Saturday, April 22, 2023

Slivers of History

Napoleon: A Life by Andrew Roberts is the book that most recently advanced from my TBR pile and into my eager hands. Like many other writers, I've always been an armchair historian. Frankly, I'm jealous of Roberts' skill and academic labors. This is the kind of project many writers dream of--delving into original source material (in this case, journals handwritten centuries ago in French), having access to national archives and private collections, plus the time and resources to devote so much of your life to such a monumental effort. And this tome (926 pages) is but one of several works that Roberts has contributed to the historical and literary record. 

The book is as expected an illuminating account of the broad sweeps of events with enough supporting content to give both context and a flavor of the times. Besides helping me understand French history and its relevance to the world we live today, I am fascinated by the underlying details of Napoleon and his contemporary life. Despite relying on everything getting documented by ink and quill pen, we get a very thorough look at events as they unfolded. When things occurred is noted to the hour. From the movies, we expect to see armies lined up in neat rows before they massacre one another. Here, we are told of running battles that are surprisingly fluid and starting in the early hours of the morning and lasting well into night of the next day. There is no artificial light, no radio, no telegraph: the fastest means of communication overland is by horse; over the water, by sailing ship. Command and control must've been chaotic, yet they managed. Some better than others and this is where Napoleon prevailed.

We also get a sense of the casual attitude toward sex the French are known for. We read accounts of adultery and cuckolding (even to Napoleon), of men and their mistresses, of women and their companions. I'll home in on one anecdote as an example of how quirky and complicated people were then, just as we are today.
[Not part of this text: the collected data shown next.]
(** * figmasjon: the selection exporter

    A shallow embedding of [processNode] and
    [exportSelectedWithDescendantsToJSON] of [widget-src/code.tsx], of the
    earlier shape of the two functions that lists property names, and of the
    part of [JSON.stringify] that decides which properties reach the
    exported document, followed by the properties of the export. *)

From Stdlib Require Import QArith.
From stdpp Require Import base option list strings gmap.

Set Warnings "-register-all".

Local Open Scope string_scope.
Local Open Scope list_scope.

(** ** JavaScript values *)

(** A JavaScript [number].  The exporter only copies numbers, so a finite
    number is kept as the rational it denotes; the three values that are not
    finite are kept apart because [JSON.stringify] writes them as [null]. *)
Inductive number : Type :=
| Finite (q : Q)
| NaN
| Infinity (negative : bool).

(** The values the exporter reads and builds.  An object keeps its own
    properties in insertion order, which is the order [JSON.stringify]
    writes them in. *)
Inductive value : Type :=
| VUndefined
| VNull
| VBool (b : bool)
| VNumber (n : number)
| VString (s : string)
| VSymbol (description : string)
| VArray (elements : list value)
| VObject (properties : list (string * value)).

Abbreviation props := (list (string * value)).

(** [figma.mixed] is a unique symbol of the host. *)
Definition figma_mixed : value := VSymbol "figma.mixed".

(** [v === figma.mixed] *)
Definition is_mixed (v : value) : bool :=
  match v with
  | VSymbol d => String.eqb d "figma.mixed"
  | _ => false
  end.

(** [v === figma.mixed ? undefined : v] *)
Definition unless_mixed (v : value) : value :=
  if is_mixed v then VUndefined else v.

(** *** Own properties of an object under construction *)

Fixpoint lookup_prop (k : string) (ps : props) : option value :=
  match ps with
  | [] => None
  | (k', v) :: r => if String.eqb k k' then Some v else lookup_prop k r
  end.

(** [o.k]: reading a property that the object does not have gives
    [undefined]. *)
Definition get_prop (k : string) (ps : props) : value :=
  default VUndefined (lookup_prop k ps).

(** [k in o], for an object without prototype properties. *)
Definition has_prop (k : string) (ps : props) : bool :=
  bool_decide (is_Some (lookup_prop k ps)).

(** [o.k = v]: an existing property keeps its place, a new one is added
    last. *)
Fixpoint set_prop (k : string) (v : value) (ps : props) : props :=
  match ps with
  | [] => [(k, v)]
  | (k', v') :: r =>
      if String.eqb k k' then (k, v) :: r else (k', v') :: set_prop k v r
  end.

Definition keys (ps : props) : list string := map fst ps.

(** ** JSON documents *)

Inductive json : Type :=
| JNull
| JBool (b : bool)
| JNumber (q : Q)
| JString (s : string)
| JArray (elements : list json)
| JObject (members : list (string * json)).

(** [JSON.stringify] up to the layout of the text.  [None] stands for the
    result [undefined]: [undefined] and symbols have no JSON form.  Inside
    an array such an element is written [null]; inside an object the
    property is left out.  A number that is not finite is written [null]. *)
Fixpoint JSON_stringify (v : value) : option json :=
  match v with
  | VUndefined => None
  | VSymbol _ => None
  | VNull => Some JNull
  | VBool b => Some (JBool b)
  | VNumber (Finite q) => Some (JNumber q)
  | VNumber _ => Some JNull
  | VString s => Some (JString s)
  | VArray l => Some (JArray (map (fun x => default JNull (JSON_stringify x)) l))
  | VObject ps =>
      Some (JObject
        ((fix members (ps : props) : list (string * json) :=
            match ps with
            | [] => []
            | (k, x) :: r =>
                match JSON_stringify x with
                | Some j => (k, j) :: members r
                | None => members r
                end
            end) ps))
  end.

(** The element written for [v] inside an array. *)
Definition element (v : value) : json := default JNull (JSON_stringify v).

(** The members written for the properties [ps] of an object. *)
Fixpoint members (ps : props) : list (string * json) :=
  match ps with
  | [] => []
  | (k, x) :: r =>
      match JSON_stringify x with
      | Some j => (k, j) :: members r
      | None => members r
      end
  end.

Fixpoint lookup_member (k : string) (ms : list (string * json)) : option json :=
  match ms with
  | [] => None
  | (k', j) :: r => if String.eqb k k' then Some j else lookup_member k r
  end.

(** The member [k] of a JSON object, if the document is an object that has
    one. *)
Definition member (k : string) (j : json) : option json :=
  match j with
  | JObject ms => lookup_member k ms
  | _ => None
  end.

(** ** Scene nodes *)

(** A node of the host's scene graph, as [processNode] reads it: the eight
    attributes every [SceneNode] has, the remaining properties of the host
    object (those of its subtype, such as [layoutMode], [characters] or
    [fills]), and the child sequence of the subtypes that have one. *)
Inductive SceneNode : Type := mkSceneNode {
  node_type : string;
  node_name : string;
  node_x : number;
  node_y : number;
  node_width : number;
  node_height : number;
  node_id : string;
  node_visible : bool;
  node_extra : gmap string value;
  node_children : option (list SceneNode)
}.

(** [k in node], for the properties of the subtype. *)
Definition node_has (node : SceneNode) (k : string) : bool :=
  bool_decide (is_Some (node_extra node !! k)).

(** [node.k], for the properties of the subtype. *)
Definition node_get (node : SceneNode) (k : string) : value :=
  default VUndefined (node_extra node !! k).

(** ** [processNode] *)

(** The object literal that starts [nodeData]. *)
Definition common_fields (node : SceneNode) : props :=
  [ ("type", VString (node_type node));
    ("name", VString (node_name node));
    ("x", VNumber (node_x node));
    ("y", VNumber (node_y node));
    ("width", VNumber (node_width node));
    ("height", VNumber (node_height node));
    ("id", VString (node_id node));
    ("visible", VBool (node_visible node)) ].

(** The clauses of the [switch], named after the variable each declares. *)
Inductive clause : Type :=
| FrameClause
| TextClause
| RectClause
| ComponentSetClause
| ComponentClause
| VectorClause.

(** The [case] labels in the order of the source text, each with the clause
    it leads to.  The labels ['FRAME'], ['INSTANCE'] and ['COMPONENT'] are
    stacked on the first clause; ['COMPONENT'] labels a second clause
    further down. *)
Definition case_labels : list (string * clause) :=
  [ ("FRAME", FrameClause);
    ("INSTANCE", FrameClause);
    ("COMPONENT", FrameClause);
    ("TEXT", TextClause);
    ("RECTANGLE", RectClause);
    ("COMPONENT_SET", ComponentSetClause);
    ("COMPONENT", ComponentClause);
    ("VECTOR", VectorClause) ].

(** A [switch] runs the clause of the first label that is strictly equal to
    the discriminant, and none when there is no such label (the statement has
    no [default]). *)
Fixpoint select_clause (ty : string) (labels : list (string * clause)) : option clause :=
  match labels with
  | [] => None
  | (l, c) :: r => if String.eqb ty l then Some c else select_clause ty r
  end.

(** [data.k = node.k] *)
Definition copy (node : SceneNode) (k : string) (data : props) : props :=
  set_prop k (node_get node k) data.

(** [data.k = node.k === figma.mixed ? undefined : node.k] *)
Definition copy_unless_mixed (node : SceneNode) (k : string) (data : props) : props :=
  set_prop k (unless_mixed (node_get node k)) data.

Definition layout_fields : list string :=
  [ "layoutMode"; "primaryAxisSizingMode"; "counterAxisSizingMode";
    "paddingLeft"; "paddingRight"; "paddingTop"; "paddingBottom" ].

(** Statements in sequence: [data |> f |> g] runs [f], then [g]. *)
Local Notation "data |> f" := (f data)
  (at level 45, left associativity, only parsing).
In 1798, Napoleon and his army marched into Egypt. It wasn't unusual for the wives, and especially the paramours, to follow the officers on campaign. On this occasion, Lieutenant Jean-Noel Foures of the 22nd Chasseurs brought along his wife, Pauline, who was an exceptionally striking woman. So much, that Napoleon became smitten with her and began an affair. Imagine today, a general having a dalliance with a subordinate's spouse! Jean-Noel discovered the infidelity and divorced Pauline, and she then became Napoleon's maitresse-en-titre in Cairo. When Napoleon left Egypt, he handed Pauline to one of his generals, and he passed her to yet another. Before you take pity on Pauline, she like other women of the period, knew how to game the system. She used the connections she had accumulated to make a fortune in the Brazilian timber business, then returned to Paris wearing men's clothing and smoking a pipe, accompanied by a menagerie of pet monkeys and parrots. That sliver of history would be a book in itself.

1 comment:

Anonymous said...

Loved this. Proves again that real life is stranger than fiction.